Hoodoo was born from magickal/spiritual practices brought to America through West African slaves. Because of the Great Migration, the ever growing and changing knowledge and teachings of Hoodoo spread through the U.S. and Hoodoo became popular and landed right into local pharmacies, allowing local African American customers to purchase medicinal and magickal products that they requested. Soon, Hoodoo was being marketed and was available across the U.S. via mail order. Most of the traditional African American folklore however, was underground, kept as an oral tradition. And many locals traveled hundreds of miles to visit famous root doctors such as Aunt Carolina Dye or Doctor Buzzard.

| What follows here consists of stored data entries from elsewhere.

(** * Ledger and verification flows of the marketplace server

    A shallow embedding of the balance-moving routes of [server/routes.ts]
    and of the storage methods of [server/storage.ts] they call, over the
    tables of [shared/schema.ts]:

    - [POST /api/marketplace]               ([createListing_route])
    - [POST /api/marketplace/:id/purchase]  ([purchase_route])
    - [POST /api/verification/purchase]     ([verification_route])
    - [POST /api/admin/gift-money]          ([giftMoney_route])
    - [DatabaseStorage.checkAndExpireVerifications], the hourly sweep;

    and of the routes around them: download and deletion of a listing, the
    notification routes, and the administrator's switches of verification
    and suspension.

    Modelling conventions.

    - A [decimal(p, 2)] column holds an integer number of cents, a [Z] whose
      absolute value is below [10 ^ p]; the database rounds what it is given
      to cents and refuses a value outside that range, which the route
      observes as a thrown error.  On such values [parseFloat], the float
      addition or subtraction of two of them and [toFixed(2)] are exact, so
      the arithmetic of the routes is done on cents.
    - An [integer] column holds 32 bits; the database refuses a value
      outside them.
    - A [timestamp] is a number of milliseconds since the epoch.  A request
      is served at the instant [clock]; a function that reads the clock
      again finds it where it was or later ([later]).  [Date]'s [getMonth]
      and [setMonth] work in the local time of the process ([timeZone]).
    - Tables are lists of rows in insertion order.  The statements of the
      routes run one after the other with no transaction around them, so a
      statement that throws leaves the earlier writes in place.
    - User rows are never deleted.  The foreign key of a new listing's
      seller is checked, for the seller is the session's user, whom the
      route does not look up; the other inserts name rows the routes have
      read, or rows a foreign key of those guarantees.
    - A field of a request body is taken to have the type its route
      computes with: a JSON number of whole cents for an amount of money, a
      decimal numeral for a price, a boolean for a flag.  A body of another
      JSON type, which no route validates, is outside the embedding.
    - [WHERE] clauses follow SQL's three-valued logic: a comparison with
      [NULL] is unknown, and a row is selected only when the clause is true. *)

From Stdlib Require Import ZArith List String Ascii Bool Lia DecimalString.
Import ListNotations.
Open Scope string_scope.
Open Scope Z_scope.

Hoodoo is not a religion. And it is not Voodoo or Vodou. It’s a system of magick that is practiced by someone who may be religious, magickal, and/or people with an interest in Occult mysteries. Traditional rootworkers work with bible prayers and psalms, they may petition Catholic Saints, along with other spirits, deities, and angels of many different kinds. Sigils and seals from Grimoires or Jewish Mystic Qabalah are sometimes used by rootworkers. They may use graveyard spirits, African spirits, ancestors, Catholic Saints, Native spirits, Hindu deities, plant spirits, animal spirits, Jesus, and God to aid the work. It’s become an ever growing practice, but at the core, Hoodoo is African American spirituality. The long history of Hoodoo has seen it’s transformation, however, traditional Hoodoo is still set apart in unique ways from new age and neo pagan practices.